BRIEF →
Give the lines below again exactly, starting with the line that holds "Definition record_row (sequence" and going on through the line that holds "bool_decide (take 7".
══════════════════════════════
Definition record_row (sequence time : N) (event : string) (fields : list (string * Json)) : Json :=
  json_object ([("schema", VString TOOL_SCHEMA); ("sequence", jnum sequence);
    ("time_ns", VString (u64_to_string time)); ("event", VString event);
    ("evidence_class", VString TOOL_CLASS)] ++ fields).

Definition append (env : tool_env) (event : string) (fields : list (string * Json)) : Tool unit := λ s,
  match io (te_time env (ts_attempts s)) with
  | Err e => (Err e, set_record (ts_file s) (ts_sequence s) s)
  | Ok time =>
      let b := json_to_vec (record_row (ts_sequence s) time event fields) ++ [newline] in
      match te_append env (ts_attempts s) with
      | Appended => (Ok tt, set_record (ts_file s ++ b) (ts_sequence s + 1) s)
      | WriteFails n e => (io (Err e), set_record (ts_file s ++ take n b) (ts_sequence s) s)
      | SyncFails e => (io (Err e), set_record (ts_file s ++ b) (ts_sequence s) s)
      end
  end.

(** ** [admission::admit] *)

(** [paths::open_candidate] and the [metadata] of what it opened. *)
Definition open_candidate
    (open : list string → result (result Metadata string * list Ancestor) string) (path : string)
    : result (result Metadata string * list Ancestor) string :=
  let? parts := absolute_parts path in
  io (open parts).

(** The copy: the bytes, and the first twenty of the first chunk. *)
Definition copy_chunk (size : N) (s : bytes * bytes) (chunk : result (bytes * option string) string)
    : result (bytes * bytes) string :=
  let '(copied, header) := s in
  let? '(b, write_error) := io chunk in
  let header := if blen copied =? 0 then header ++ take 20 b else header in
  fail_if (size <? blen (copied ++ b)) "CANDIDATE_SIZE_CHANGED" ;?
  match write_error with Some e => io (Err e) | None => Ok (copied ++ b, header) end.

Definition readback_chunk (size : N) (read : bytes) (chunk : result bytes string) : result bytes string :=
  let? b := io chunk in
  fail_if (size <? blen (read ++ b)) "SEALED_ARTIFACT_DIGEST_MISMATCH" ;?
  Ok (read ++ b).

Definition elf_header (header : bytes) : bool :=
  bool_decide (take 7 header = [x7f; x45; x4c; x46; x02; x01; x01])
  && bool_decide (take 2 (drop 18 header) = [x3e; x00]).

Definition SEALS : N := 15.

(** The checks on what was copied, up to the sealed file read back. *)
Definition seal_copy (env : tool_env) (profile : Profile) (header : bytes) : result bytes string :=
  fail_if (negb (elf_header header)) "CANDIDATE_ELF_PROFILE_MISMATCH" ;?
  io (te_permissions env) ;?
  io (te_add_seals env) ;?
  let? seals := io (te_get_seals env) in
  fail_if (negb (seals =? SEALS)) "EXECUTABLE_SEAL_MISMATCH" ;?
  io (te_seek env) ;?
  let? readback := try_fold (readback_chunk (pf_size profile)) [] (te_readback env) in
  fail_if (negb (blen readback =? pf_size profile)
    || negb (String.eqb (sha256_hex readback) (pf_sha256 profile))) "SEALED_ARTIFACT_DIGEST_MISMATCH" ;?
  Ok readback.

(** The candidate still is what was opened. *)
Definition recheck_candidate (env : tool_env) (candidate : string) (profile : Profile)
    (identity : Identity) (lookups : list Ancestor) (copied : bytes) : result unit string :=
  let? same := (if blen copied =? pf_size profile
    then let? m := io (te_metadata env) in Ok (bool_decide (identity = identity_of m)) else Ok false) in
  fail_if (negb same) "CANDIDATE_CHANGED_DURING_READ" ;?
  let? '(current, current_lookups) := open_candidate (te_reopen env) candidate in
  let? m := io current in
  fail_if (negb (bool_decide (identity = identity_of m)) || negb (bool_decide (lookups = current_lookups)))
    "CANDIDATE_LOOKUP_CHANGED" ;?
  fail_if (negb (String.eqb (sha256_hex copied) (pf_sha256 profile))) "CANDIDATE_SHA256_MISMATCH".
══════════════════════════════
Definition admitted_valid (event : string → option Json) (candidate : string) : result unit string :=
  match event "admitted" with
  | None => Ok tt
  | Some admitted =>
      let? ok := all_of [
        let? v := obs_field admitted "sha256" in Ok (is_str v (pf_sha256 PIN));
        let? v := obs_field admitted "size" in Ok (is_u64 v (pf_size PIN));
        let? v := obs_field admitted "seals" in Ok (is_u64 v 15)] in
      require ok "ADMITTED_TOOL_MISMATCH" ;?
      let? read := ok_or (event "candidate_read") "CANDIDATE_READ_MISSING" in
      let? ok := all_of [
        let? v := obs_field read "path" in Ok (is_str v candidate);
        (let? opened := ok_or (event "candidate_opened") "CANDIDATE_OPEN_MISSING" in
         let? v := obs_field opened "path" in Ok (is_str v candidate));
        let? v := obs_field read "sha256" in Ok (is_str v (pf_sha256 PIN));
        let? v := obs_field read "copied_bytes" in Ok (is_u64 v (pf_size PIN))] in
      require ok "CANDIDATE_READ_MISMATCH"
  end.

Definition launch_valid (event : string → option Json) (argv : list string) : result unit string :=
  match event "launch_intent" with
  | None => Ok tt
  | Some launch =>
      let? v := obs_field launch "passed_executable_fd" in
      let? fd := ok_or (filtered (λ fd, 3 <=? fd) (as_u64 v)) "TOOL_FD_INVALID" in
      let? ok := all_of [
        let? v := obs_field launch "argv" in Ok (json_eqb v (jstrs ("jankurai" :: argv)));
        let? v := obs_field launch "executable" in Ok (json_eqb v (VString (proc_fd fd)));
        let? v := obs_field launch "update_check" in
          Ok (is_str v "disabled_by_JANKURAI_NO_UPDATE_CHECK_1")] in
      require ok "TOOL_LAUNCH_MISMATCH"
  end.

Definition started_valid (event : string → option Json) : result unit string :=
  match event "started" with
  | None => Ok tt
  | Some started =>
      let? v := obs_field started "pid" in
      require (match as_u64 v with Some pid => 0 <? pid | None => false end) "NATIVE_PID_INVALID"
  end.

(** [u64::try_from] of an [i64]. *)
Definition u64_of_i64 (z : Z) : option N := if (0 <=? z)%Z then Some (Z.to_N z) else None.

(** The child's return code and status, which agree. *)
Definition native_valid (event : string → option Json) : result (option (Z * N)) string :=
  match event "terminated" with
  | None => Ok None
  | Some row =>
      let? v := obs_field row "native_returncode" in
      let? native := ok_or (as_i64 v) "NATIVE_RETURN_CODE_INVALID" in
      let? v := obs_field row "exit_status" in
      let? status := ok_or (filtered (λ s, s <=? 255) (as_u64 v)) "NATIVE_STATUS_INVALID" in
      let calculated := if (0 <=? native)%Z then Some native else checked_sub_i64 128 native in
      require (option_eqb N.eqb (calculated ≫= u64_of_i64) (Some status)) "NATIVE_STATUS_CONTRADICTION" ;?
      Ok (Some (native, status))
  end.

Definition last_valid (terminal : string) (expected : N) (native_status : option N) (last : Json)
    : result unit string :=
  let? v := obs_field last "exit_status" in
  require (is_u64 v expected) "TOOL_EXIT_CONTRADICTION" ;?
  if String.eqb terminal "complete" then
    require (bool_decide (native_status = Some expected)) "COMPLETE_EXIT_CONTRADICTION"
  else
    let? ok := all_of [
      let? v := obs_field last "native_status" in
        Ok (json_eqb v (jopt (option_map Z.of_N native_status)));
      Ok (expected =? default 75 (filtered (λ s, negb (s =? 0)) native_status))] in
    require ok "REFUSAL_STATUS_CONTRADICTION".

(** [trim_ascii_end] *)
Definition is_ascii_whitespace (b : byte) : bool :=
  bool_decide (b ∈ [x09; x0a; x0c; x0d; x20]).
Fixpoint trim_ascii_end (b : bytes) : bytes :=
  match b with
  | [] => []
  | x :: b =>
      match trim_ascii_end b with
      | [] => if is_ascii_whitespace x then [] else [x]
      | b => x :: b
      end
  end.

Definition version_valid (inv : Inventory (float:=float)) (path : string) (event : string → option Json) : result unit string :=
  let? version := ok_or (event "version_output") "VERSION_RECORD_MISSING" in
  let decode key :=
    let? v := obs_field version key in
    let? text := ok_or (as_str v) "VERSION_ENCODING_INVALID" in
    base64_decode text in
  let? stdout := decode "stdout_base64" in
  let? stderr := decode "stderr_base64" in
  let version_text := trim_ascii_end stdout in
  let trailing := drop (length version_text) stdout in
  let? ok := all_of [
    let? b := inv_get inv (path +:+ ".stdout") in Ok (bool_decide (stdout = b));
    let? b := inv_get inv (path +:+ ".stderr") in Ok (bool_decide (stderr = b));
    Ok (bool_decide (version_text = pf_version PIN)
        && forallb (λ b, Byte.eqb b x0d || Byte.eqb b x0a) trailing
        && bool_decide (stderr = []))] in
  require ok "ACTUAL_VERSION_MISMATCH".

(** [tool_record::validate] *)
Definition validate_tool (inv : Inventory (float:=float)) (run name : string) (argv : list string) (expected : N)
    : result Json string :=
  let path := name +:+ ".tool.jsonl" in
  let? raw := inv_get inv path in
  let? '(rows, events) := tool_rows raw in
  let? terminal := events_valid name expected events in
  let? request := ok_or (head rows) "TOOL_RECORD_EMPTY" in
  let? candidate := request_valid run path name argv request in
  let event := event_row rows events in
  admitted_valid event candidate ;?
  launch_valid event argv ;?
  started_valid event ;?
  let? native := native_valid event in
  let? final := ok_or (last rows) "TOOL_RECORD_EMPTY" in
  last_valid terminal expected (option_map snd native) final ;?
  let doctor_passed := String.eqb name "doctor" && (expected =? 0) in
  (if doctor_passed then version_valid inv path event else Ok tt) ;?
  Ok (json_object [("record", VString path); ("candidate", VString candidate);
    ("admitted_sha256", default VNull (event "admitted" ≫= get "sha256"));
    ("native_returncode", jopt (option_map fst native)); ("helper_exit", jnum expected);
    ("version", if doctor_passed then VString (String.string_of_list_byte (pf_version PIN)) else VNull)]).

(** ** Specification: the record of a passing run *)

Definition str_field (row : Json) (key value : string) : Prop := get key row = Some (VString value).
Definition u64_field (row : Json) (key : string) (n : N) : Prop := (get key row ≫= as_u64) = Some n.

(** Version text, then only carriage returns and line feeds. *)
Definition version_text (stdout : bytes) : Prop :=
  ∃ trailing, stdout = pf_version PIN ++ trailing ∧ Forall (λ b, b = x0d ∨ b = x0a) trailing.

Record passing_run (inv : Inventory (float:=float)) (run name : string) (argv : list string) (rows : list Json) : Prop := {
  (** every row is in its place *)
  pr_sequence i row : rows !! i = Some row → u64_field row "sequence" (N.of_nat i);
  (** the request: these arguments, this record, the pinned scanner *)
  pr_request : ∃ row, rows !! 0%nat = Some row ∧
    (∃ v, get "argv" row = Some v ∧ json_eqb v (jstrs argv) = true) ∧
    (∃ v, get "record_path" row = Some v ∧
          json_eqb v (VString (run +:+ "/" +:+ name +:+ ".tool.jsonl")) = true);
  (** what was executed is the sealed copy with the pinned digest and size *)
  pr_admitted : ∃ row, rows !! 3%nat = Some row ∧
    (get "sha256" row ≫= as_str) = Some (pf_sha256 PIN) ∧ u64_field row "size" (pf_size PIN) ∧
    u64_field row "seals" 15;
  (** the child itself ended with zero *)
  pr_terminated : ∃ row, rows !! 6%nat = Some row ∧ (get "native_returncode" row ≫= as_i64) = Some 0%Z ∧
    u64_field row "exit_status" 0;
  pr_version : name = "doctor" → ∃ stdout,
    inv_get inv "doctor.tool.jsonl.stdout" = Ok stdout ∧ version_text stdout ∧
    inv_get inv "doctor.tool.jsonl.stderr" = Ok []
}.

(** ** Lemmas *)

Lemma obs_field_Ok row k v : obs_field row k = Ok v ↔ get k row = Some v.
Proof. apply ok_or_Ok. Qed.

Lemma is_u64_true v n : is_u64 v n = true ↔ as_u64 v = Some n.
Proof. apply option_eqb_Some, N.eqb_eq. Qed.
══════════════════════════════
COMPLETED TASK →
Definition record_row (sequence time : N) (event : string) (fields : list (string * Json)) : Json :=
  json_object ([("schema", VString TOOL_SCHEMA); ("sequence", jnum sequence);
    ("time_ns", VString (u64_to_string time)); ("event", VString event);
    ("evidence_class", VString TOOL_CLASS)] ++ fields).

Definition append (env : tool_env) (event : string) (fields : list (string * Json)) : Tool unit := λ s,
  match io (te_time env (ts_attempts s)) with
  | Err e => (Err e, set_record (ts_file s) (ts_sequence s) s)
  | Ok time =>
      let b := json_to_vec (record_row (ts_sequence s) time event fields) ++ [newline] in
      match te_append env (ts_attempts s) with
      | Appended => (Ok tt, set_record (ts_file s ++ b) (ts_sequence s + 1) s)
      | WriteFails n e => (io (Err e), set_record (ts_file s ++ take n b) (ts_sequence s) s)
      | SyncFails e => (io (Err e), set_record (ts_file s ++ b) (ts_sequence s) s)
      end
  end.

(** ** [admission::admit] *)

(** [paths::open_candidate] and the [metadata] of what it opened. *)
Definition open_candidate
    (open : list string → result (result Metadata string * list Ancestor) string) (path : string)
    : result (result Metadata string * list Ancestor) string :=
  let? parts := absolute_parts path in
  io (open parts).

(** The copy: the bytes, and the first twenty of the first chunk. *)
Definition copy_chunk (size : N) (s : bytes * bytes) (chunk : result (bytes * option string) string)
    : result (bytes * bytes) string :=
  let '(copied, header) := s in
  let? '(b, write_error) := io chunk in
  let header := if blen copied =? 0 then header ++ take 20 b else header in
  fail_if (size <? blen (copied ++ b)) "CANDIDATE_SIZE_CHANGED" ;?
  match write_error with Some e => io (Err e) | None => Ok (copied ++ b, header) end.

Definition readback_chunk (size : N) (read : bytes) (chunk : result bytes string) : result bytes string :=
  let? b := io chunk in
  fail_if (size <? blen (read ++ b)) "SEALED_ARTIFACT_DIGEST_MISMATCH" ;?
  Ok (read ++ b).

Definition elf_header (header : bytes) : bool :=
  bool_decide (take 7 header = [x7f; x45; x4c; x46; x02; x01; x01])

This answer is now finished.